Colleges and universities
The major daily English-language newspaper in the area is the Jefferson City News Tribune. Several monthly magazines cover Jefferson City and/or the surrounding areas: Jefferson City Magazine, Her Magazine, Capital Lifestyles, and Professional Day.
Jefferson City, along with Columbia, is part of the Mid-Missouri television market. KRCG, the region's CBS affiliate, and KNLJ, a station owned by the Christian Television Network (CTN), are both licensed to the city.
Although Jefferson City is one of the four state capitals that is not served by an Interstate highway, Interstate 70 passes by the city 30 miles (48 km) to the north in Columbia. U.S. highways in the city include U.S. Routes 50, 54, and 63. Missouri Routes 179 and 94 also run through the city, giving it four highways that intersect with I-70. The city is served by nearby Columbia Regional Airport.

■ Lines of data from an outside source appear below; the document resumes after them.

Lemma update_absent (s : string) (v : float) (d : dict) :
  ~ In (JStr s) (map fst d) -> update (JStr s) v d = d ++ [(JStr s, v)].
Proof.
  induction d as [|[k w] d IH]; intros Hno; cbn in *.
  - reflexivity.
  - rewrite key_eq_str_false by tauto. now rewrite IH by tauto.
Qed.

Lemma update_keys_present (s : string) (v : float) (d : dict) :
  In (JStr s) (map fst d) -> map fst (update (JStr s) v d) = map fst d.
Proof.
  induction d as [|[k w] d IH]; intros Hin; cbn in *.
  - contradiction.
  - destruct (key_eq k (JStr s)) eqn:E; cbn.
    + reflexivity.
    + f_equal. apply IH. destruct Hin as [->|Hin]; [|exact Hin].
      cbn in E. now rewrite String.eqb_refl in E.
Qed.

Lemma update_lookup_same (s : string) (v : float) (d : dict) :
  lookup (JStr s) (update (JStr s) v d) = Some v.
Proof.
  induction d as [|[k w] d IH]; cbn.
  - now rewrite String.eqb_refl.
  - destruct (key_eq k (JStr s)) eqn:E; cbn; now rewrite E.
Qed.

Lemma key_eq_str_l_false (s : string) (k : json) : k <> JStr s -> key_eq (JStr s) k = false.
Proof.
  intros Hne. destruct (key_eq (JStr s) k) eqn:E; [|reflexivity].
  now apply key_eq_str_l in E.
Qed.

Lemma update_lookup_other (k : json) (s : string) (v : float) (d : dict) :
  k <> JStr s -> lookup k (update (JStr s) v d) = lookup k d.
Proof.
  intros Hne. induction d as [|[k' w] d IH]; cbn [update lookup].
  - now rewrite key_eq_str_l_false.
  - destruct (key_eq k' (JStr s)) eqn:E; cbn [lookup].
    + apply key_eq_str_r in E. subst k'. now rewrite key_eq_str_l_false.
    + now rewrite IH.
Qed.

JeffTran, the city operated public transit system, provides year-round bus service during traditional weekday business hours, but is currently considering the extension of service hours to include evenings and weekends.
The Jefferson City station, located in the former Union Hotel at Jefferson Landing State Historic Site, is one of many stops provided by Amtrak, the sole intercity passenger railroad service in the United States.
A Greyhound bus stop near the Eastland Drive Convenient Food Mart also provides intercity transit. Jefferson City Memorial Airport, which is located in the Jefferson City limits of Callaway County, Missouri, serves general aviation but has no scheduled commercial airline service.